15 E acabou-se esta casa no dia terceiro do mez d'Adar que era o sexto anno do reinado do rei Dario.
En dit huis werd volbracht op den derden dag der maand Adar; datzelve was het zesde jaar van het koninkrijk van den koning Darius.
16 E os filhos d'Israel, os sacerdotes, e os levitas, e o resto dos filhos do captiveiro, fizeram a consagração d'esta casa de Deus com alegria.
En de kinderen Israels, de priesteren en Levieten, en de overige kinderen der gevangenis deden de inwijding van dit huis Gods met vreugde.
17 E offereceram para a consagração d'esta casa de Deus cem novilhos, duzentos carneiros, quatrocentos cordeiros, e doze cabritos por expiação do peccado de todo o Israel; segundo o numero das tribus d'Israel.
En zij offerden, ter inwijding van dit huis Gods, honderd runderen, tweehonderd rammen, vierhonderd lammeren en twaalf geitenbokken, ten zondoffer voor gans Israel, naar het getal der stammen Israels.
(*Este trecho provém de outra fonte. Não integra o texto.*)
(* ===== verification/KeBlock.v ===== *)
(** * Waiting ([KE/WAIT.C], with [KE/TIMERSUP.C] and [KiActivateWaiterQueue])

    [KeWaitForSingleObject] and [KeWaitForMultipleObjects]. A call that has to
    wait ends in a context switch: the model gives the state in which another
    thread goes on. The calling thread resumes after its call of [KiSwapContext]
    when it is selected again; it then returns its [WaitStatus], unless that is
    [STATUS_KERNEL_APC], when the body of the loop runs again. A body is one
    definition, [wait_single_pass] or [wait_multiple_pass]. *)

From stdpp Require Import base list numbers option gmap.
From S2P Require Import Prelude KeState KeSched KeWait KeObjects.

(** How a pass through the loop ends: the call returns or raises; the thread waits
    and another was switched to; or (a kernel APC was pending) the lock was
    released and the loop goes on; or the system stops ([KeBugCheck]). *)
Inductive wait_result := WaitDone (r : outcome) | WaitBlocked | WaitAgain | WaitBugCheck.

(** ** Timers *)

(** [KiComputeTimerTableIndex] stores the due time and returns the index: the high
    64 bits of its product with the reciprocal of the time increment, shifted. *)
Definition KiComputeTimerTableIndex (Interval CurrentTime : Z) (s : KSTATE) : Z * Z :=
  let DueTime := u64 (CurrentTime - Interval) in
  (Z.land (Z.shiftr (Z.shiftr (DueTime * KiTimeIncrementReciprocal s) 64)
                    (KiTimeIncrementShiftCount s)) (TIMER_TABLE_SIZE - 1), DueTime).

(** The search from the back of a timer list, given reversed, for a timer due no
    later; [later] are the timers passed. The flag says that there was none, so
    the timer is now first. *)
Fixpoint insert_due (s : KSTATE) (o : oid) (DueTime_ : Z) (rev_list later : list oid) :
    option (list oid * bool) :=
  match rev_list with
  | [] => Some (o :: later, true)
  | NextTimer :: rest =>
      tm ← Timers s !! NextTimer;
      if DueTime tm <=? DueTime_ then Some (reverse rest ++ NextTimer :: o :: later, false)
      else insert_due s o DueTime_ rest (NextTimer :: later)
  end.

Definition put_timer (o : oid) (tm : KTIMER) (s : KSTATE) : KSTATE :=
  s <| Timers := <[o := tm]> (Timers s) |>.

Definition timer_expired (o : oid) (s : KSTATE) : option (KSTATE * bool) :=
  s ← set_signal o 1 s; Some (s, false).

(** [KiInsertTreeTimer]: whether the timer was inserted. *)
Definition KiInsertTreeTimer (o : oid) (Interval : Z) (s : KSTATE) : option (KSTATE * bool) :=
  s ← set_signal o 0 s;
  tm ← Timers s !! o;
  let TimeDifference := s64 (SystemTime s - Interval) in
  if (0 <=? Interval) && (0 <=? TimeDifference)
  then timer_expired o (put_timer o (tm <| Inserted := false |>) s)
  else
    let Interval := if 0 <=? Interval then TimeDifference else Interval in
    let '(Index, Due) := KiComputeTimerTableIndex Interval (InterruptTime s) s in
    let s := put_timer o (tm <| Inserted := true |> <| DueTime := Due |>) s in
    l ← array_get (KiTimerTable s) Index;
    '(l, first) ← insert_due s o Due (reverse l) [];
    table ← array_set (KiTimerTable s) Index l;
    let s := s <| KiTimerTable := table |> in
    if first && (Due <=? u64 (InterruptTime s)) then
      s ← KiRemoveTreeTimer o s; timer_expired o s
    else Some (s, true).

(** ** Queues *)

(** [KiActivateWaiterQueue]: the current thread stops processing entries of a
    queue, so the last waiter may take the first entry. *)
Definition KiActivateWaiterQueue (q : oid) (s : KSTATE) : option KSTATE :=
  qu ← Queues s !! q;
  ob ← Objects s !! q;
  let qu := qu <| CurrentCount := CurrentCount qu -u 1 |> in
  let s := s <| Queues := <[q := qu]> (Queues s) |> in
  if CurrentCount qu <? MaximumCount qu then
    match EntryList qu, last (WaitListHead ob) with
    | Entry :: rest, Some (Thread, _) =>
        let s := s <| Queues := <[q := qu <| EntryList := rest |>]> (Queues s) |> in
        KiUnwaitThread Thread Entry 0
          (put_object q (ob <| SignalState := s32 (SignalState ob - 1) |>) s)
    | _, _ => Some s
    end
  else Some s.

(** ** The common parts of a wait *)

(** The lock is held already if the last operation was called with [Wait]. *)
Definition begin_wait (s : KSTATE) : option KSTATE :=
  let Thread := CurrentThread s in
  th ← Threads s !! Thread;
  if WaitNext th then Some (put_thread Thread (th <| WaitNext := false |>) s)
  else
    let '(s, OldIrql) := KiLockDispatcherDatabase s in
    Some (put_thread Thread (th <| WaitIrql := OldIrql |>) s).

(** [TestForAlertPending]: the status to return with, if any. *)
Definition TestForAlertPending (Alertable_ UserMode : bool) (th : KTHREAD) :
    KTHREAD * option Z :=
  if Alertable_ then
    if (if UserMode then AlertedUser th else AlertedKernel th) then
      (if UserMode then th <| AlertedUser := false |> else th <| AlertedKernel := false |>,
       Some STATUS_ALERTED)
    else if UserMode && UserApcQueued th then
      (th <| UserApcPending := true |>, Some STATUS_USER_APC)
    else if AlertedKernel th then (th <| AlertedKernel := false |>, Some STATUS_ALERTED)
    else (th, None)
  else if UserMode && UserApcPending th then (th, Some STATUS_USER_APC)
  else (th, None).

(** The lock is released and the call ends. *)
Definition finish_wait (r : outcome) (s : KSTATE) : option (wait_result * KSTATE) :=
  th ← Threads s !! CurrentThread s;
  s ← KiUnlockDispatcherDatabase (WaitIrql th) s;
  Some (WaitDone r, s).

(** The wait blocks from position [i] on are put at the end of their objects' wait
    lists. *)
Fixpoint insert_blocks (t : tid) (i : nat) (bs : list KWAIT_BLOCK) (s : KSTATE) : option KSTATE :=
  match bs with
  | [] => Some s
  | b :: bs =>
      ob ← Objects s !! WaitObject b;
      insert_blocks t (S i) bs
        (put_object (WaitObject b) (ob <| WaitListHead := WaitListHead ob ++ [(t, i)] |>) s)
  end.

(** The thread, whose wait blocks are on their lists, waits and the next thread is
    switched to. *)
Definition block_thread (Reason : Z) (UserMode Alertable_ : bool) (bs : list KWAIT_BLOCK)
    (s : KSTATE) : option (wait_result * KSTATE) :=
  let Thread := CurrentThread s in
  th ← Threads s !! Thread;
  s ← match Queue th with Some q => KiActivateWaiterQueue q s | None => Some s end;
  th ← Threads s !! Thread;
  n ← array_get (KeWaitReason s) Reason;
  reasons ← array_set (KeWaitReason s) Reason (n +u 1);
  let s := s <| KeWaitReason := reasons |> in
  let th := th <| Alertable := Alertable_ |> <| UserWaitMode := UserMode |>
               <| WaitReason := Reason |> <| WaitTime := KeTickCount s |>
               <| State := Waiting |> <| WaitBlockList := bs |> in
  let s := put_thread Thread th s <| KiWaitInList := KiWaitInList s ++ [Thread] |> in
  '(s, next) ← KiSelectNextThread Thread s;
  s ← KiSwapContext next false s;
  Some (WaitBlocked, s).

(** What the wait call returns when its thread runs again: [KiSwapContext] returns
    the wait status; [None] means that the loop body runs again, after
    [KiLockDispatcherDatabase]. *)
Definition resume_wait (s : KSTATE) : option (option Z) :=
  th ← Threads s !! CurrentThread s;
  Some (if WaitStatus th =? STATUS_KERNEL_APC then None else Some (WaitStatus th)).

(** [KiComputeWaitInterval]: the time left until the thread's timer is due. *)
Definition KiComputeWaitInterval (o : oid) (s : KSTATE) : option Z :=
  tm ← Timers s !! o; Some (s64 (InterruptTime s - DueTime tm)).

(** ** KeWaitForSingleObject *)

Definition wait_single_pass (o : oid) (Reason : Z) (UserMode Alertable_ : bool)
    (Timeout : option Z) (s : KSTATE) : option (wait_result * KSTATE) :=
  let Thread := CurrentThread s in
  th ← Threads s !! Thread;
  if KernelApcPending th && (WaitIrql th <? APC_LEVEL) then
    s ← KiUnlockDispatcherDatabase (WaitIrql th) s; Some (WaitAgain, s)
  else
    let th := th <| WaitStatus := 0 |> in
    let s := put_thread Thread th s in
    ob ← Objects s !! o;
    let now := match Body ob with
               | MutantObject OwnerThread _ _ =>
                   (0 <? SignalState ob) || bool_decide (OwnerThread = Some Thread)
               | _ => 0 <? SignalState ob
               end in
    if now : bool then
      match Body ob with
      | MutantObject _ _ _ =>
          if SignalState ob =? MINLONG then finish_wait (Raised STATUS_MUTANT_LIMIT_EXCEEDED) s
          else
            s ← KiWaitSatisfyMutant o Thread s;
            th ← Threads s !! Thread;
            finish_wait (Returned (WaitStatus th)) s
      | _ => s ← KiWaitSatisfyOther o s; finish_wait (Returned 0) s
      end
    else
      let '(th, alert) := TestForAlertPending Alertable_ UserMode th in
      let s := put_thread Thread th s in
      match alert with
      | Some status => finish_wait (Returned status) s
      | None =>
          let block := mkWaitBlock o STATUS_SUCCESS WaitAny in
          match Timeout with
          | None =>
              s ← insert_blocks Thread 0 [block] s;
              block_thread Reason UserMode Alertable_ [block] s
          | Some interval =>
              if interval =? 0 then finish_wait (Returned STATUS_TIMEOUT) s
              else
                let timer := ThreadTimer Thread in
                let timer_block := mkWaitBlock timer STATUS_TIMEOUT WaitAny in
                tob ← Objects s !! timer;
                let s := put_object timer (tob <| WaitListHead := [(Thread, 1%nat)] |>) s in
                '(s, inserted) ← KiInsertTreeTimer timer interval s;
                if inserted : bool then
                  s ← insert_blocks Thread 0 [block] s;
                  block_thread Reason UserMode Alertable_ [block; timer_block] s
                else finish_wait (Returned STATUS_TIMEOUT) s
          end
      end.

Definition KeWaitForSingleObject (o : oid) (Reason : Z) (UserMode Alertable_ : bool)
    (Timeout : option Z) (s : KSTATE) : option (wait_result * KSTATE) :=
  s ← begin_wait s; wait_single_pass o Reason UserMode Alertable_ Timeout s.

(** ** KeWaitForMultipleObjects *)

(** The scan of the objects for a wait any, from object [Index] on: the end of the
    call, when an object satisfies the wait. *)
Fixpoint wait_any_scan (Thread : tid) (Index : Z) (os : list oid) (s : KSTATE) :
    option (option (wait_result * KSTATE)) :=
  match os with
  | [] => Some None
  | o :: os =>
      ob ← Objects s !! o;
      match Body ob with
      | MutantObject OwnerThread _ _ =>
          if (0 <? SignalState ob) || bool_decide (OwnerThread = Some Thread) then
            if SignalState ob =? MINLONG
            then r ← finish_wait (Raised STATUS_MUTANT_LIMIT_EXCEEDED) s; Some (Some r)
            else
              s ← KiWaitSatisfyMutant o Thread s;
              '(_, s) ← finish_wait (Returned Index) s;
              th ← Threads s !! Thread;
              Some (Some (WaitDone (Returned (Z.lor Index (WaitStatus th))), s))
          else wait_any_scan Thread (Index + 1) os s
      | _ =>
          if 0 <? SignalState ob then
            s ← KiWaitSatisfyOther o s;
            r ← finish_wait (Returned Index) s; Some (Some r)
          else wait_any_scan Thread (Index + 1) os s
      end
  end.

(** The scan for a wait all: [WaitSatisfied], or [None] when a mutant of the thread
    has been acquired too often. *)
Fixpoint wait_all_scan (Thread : tid) (WaitSatisfied : bool) (os : list oid) (s : KSTATE) :
    option (option bool) :=
  match os with
  | [] => Some (Some WaitSatisfied)
  | o :: os =>
      ob ← Objects s !! o;
      match Body ob with
      | MutantObject OwnerThread _ _ =>
          if bool_decide (OwnerThread = Some Thread) && (SignalState ob =? MINLONG)
          then Some None
          else if (SignalState ob <=? 0) && negb (bool_decide (OwnerThread = Some Thread))
          then wait_all_scan Thread false os s
          else wait_all_scan Thread WaitSatisfied os s
      | _ =>
          if SignalState ob <=? 0 then wait_all_scan Thread false os s
          else wait_all_scan Thread WaitSatisfied os s
      end
  end.

Definition wait_blocks (Type_ : WAIT_TYPE) (os : list oid) : list KWAIT_BLOCK :=
  imap (λ i o, mkWaitBlock o (Z.of_nat i) Type_) os.

(** The wait cannot be satisfied at once: alerts, the timeout, the wait. *)
Definition wait_multiple_block (Reason : Z) (UserMode Alertable_ : bool) (Timeout : option Z)
    (blocks : list KWAIT_BLOCK) (s : KSTATE) : option (wait_result * KSTATE) :=
  let Thread := CurrentThread s in
  th ← Threads s !! Thread;
  let '(th, alert) := TestForAlertPending Alertable_ UserMode th in
  let s := put_thread Thread th s in
  match alert with
  | Some status => finish_wait (Returned status) s
  | None =>
      match Timeout with
      | None =>
          s ← insert_blocks Thread 0 blocks s;
          block_thread Reason UserMode Alertable_ blocks s
      | Some interval =>
          if interval =? 0 then finish_wait (Returned STATUS_TIMEOUT) s
          else
            let timer := ThreadTimer Thread in
            let blocks := blocks ++ [mkWaitBlock timer STATUS_TIMEOUT WaitAny] in
            tob ← Objects s !! timer;
            let s := put_object timer (tob <| WaitListHead := [] |>) s in
            '(s, inserted) ← KiInsertTreeTimer timer interval s;
            if inserted : bool then
              s ← insert_blocks Thread 0 blocks s;
              block_thread Reason UserMode Alertable_ blocks s
            else finish_wait (Returned STATUS_TIMEOUT) s
      end
  end.

Definition wait_multiple_pass (os : list oid) (Type_ : WAIT_TYPE) (Reason : Z)
    (UserMode Alertable_ : bool) (Timeout : option Z) (s : KSTATE) :
    option (wait_result * KSTATE) :=
  let Thread := CurrentThread s in
  th ← Threads s !! Thread;
  if KernelApcPending th && (WaitIrql th <? APC_LEVEL) then
    s ← KiUnlockDispatcherDatabase (WaitIrql th) s; Some (WaitAgain, s)
  else
    let blocks := wait_blocks Type_ os in
    let s := put_thread Thread (th <| WaitStatus := 0 |>) s in
    match Type_ with
    | WaitAny =>
        r ← wait_any_scan Thread 0 os s;
        match r with
        | Some r => Some r
        | None => wait_multiple_block Reason UserMode Alertable_ Timeout blocks s
        end
    | WaitAll =>
        r ← wait_all_scan Thread true os s;
        match r with
        | None => finish_wait (Raised STATUS_MUTANT_LIMIT_EXCEEDED) s
        | Some true =>
            th ← Threads s !! Thread;
            let s := put_thread Thread (th <| WaitBlockList := blocks |>) s in
            s ← KiWaitSatisfy Thread (pred (length blocks)) s;
            th ← Threads s !! Thread;
            finish_wait (Returned (WaitStatus th)) s
        | Some false => wait_multiple_block Reason UserMode Alertable_ Timeout blocks s
        end
    end.

Definition KeWaitForMultipleObjects (os : list oid) (Type_ : WAIT_TYPE) (Reason : Z)
    (UserMode Alertable_ : bool) (Timeout : option Z) (WaitBlockArray : bool) (s : KSTATE) :
    option (wait_result * KSTATE) :=
  s ← begin_wait s;
  if bool_decide ((if WaitBlockArray then MAXIMUM_WAIT_OBJECTS else THREAD_WAIT_OBJECTS)
                  < length os)%nat
  then Some (WaitBugCheck, s)
  else wait_multiple_pass os Type_ Reason UserMode Alertable_ Timeout s.

(** ** The idle loop

    [KiIdleLoop] switches to the thread selected to run next. *)
Definition idle_switch (s : KSTATE) : option KSTATE :=
  match NextThread s with
  | Some next => KiSwapContext next false (s <| NextThread := None |>)
  | None => Some s
  end.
18 E pozeram os sacerdotes nas suas turmas e os levitas nas suas divisões, para o ministerio de Deus, que está em Jerusalem; conforme ao escripto do livro de Moysés.
En zij stelden de priesteren in hun onderscheidingen, en de Levieten in hun verdelingen, tot den dienst Gods, Die te Jeruzalem is, naar het voorschrift des boeks van Mozes.
19 E os que vieram do captiveiro celebraram a paschoa no dia quatorze do primeiro mez.
Ook hielden de kinderen der gevangenis het pascha, op den veertienden der eerste maand.
20 Porque os sacerdotes e levitas se purificaram como se fossem um só homem, todos estavam limpos: e mataram o cordeiro da paschoa para todos os filhos do captiveiro, e para seus irmãos, os sacerdotes, e para si mesmos.
Want de priesters en de Levieten hadden zich gereinigd als een enig man; zij waren allen rein; en zij slachtten het pascha voor alle kinderen der gevangenis, en voor hun broederen, de priesteren, en voor zichzelven.
21 Assim comeram os filhos d'Israel que tinham voltado do captiveiro, com todos os que a elles se apartaram da immundicia das gentes da terra, para buscarem o Senhor, Deus d'Israel:
Alzo aten de kinderen Israels, die uit de gevangenis wedergekomen waren, mitsgaders al wie zich van de onreinigheid der heidenen des lands tot hen afgezonderd had, om den HEERE, den God Israels, te zoeken.
22 E celebraram a festa dos pães asmos os sete dias com alegria, porque o Senhor os tinha alegrado, e tinha mudado o coração do rei de Assyria a favor d'elles; para lhes esforçar as mãos na obra da casa de Deus, o Deus d'Israel.
En zij hielden het feest der ongezuurde broden zeven dagen, met blijdschap; want de HEERE had hen verblijd, en het hart des konings van Assur tot hen gewend, om hun handen te sterken in het werk van het huis Gods, des Gods van Israel.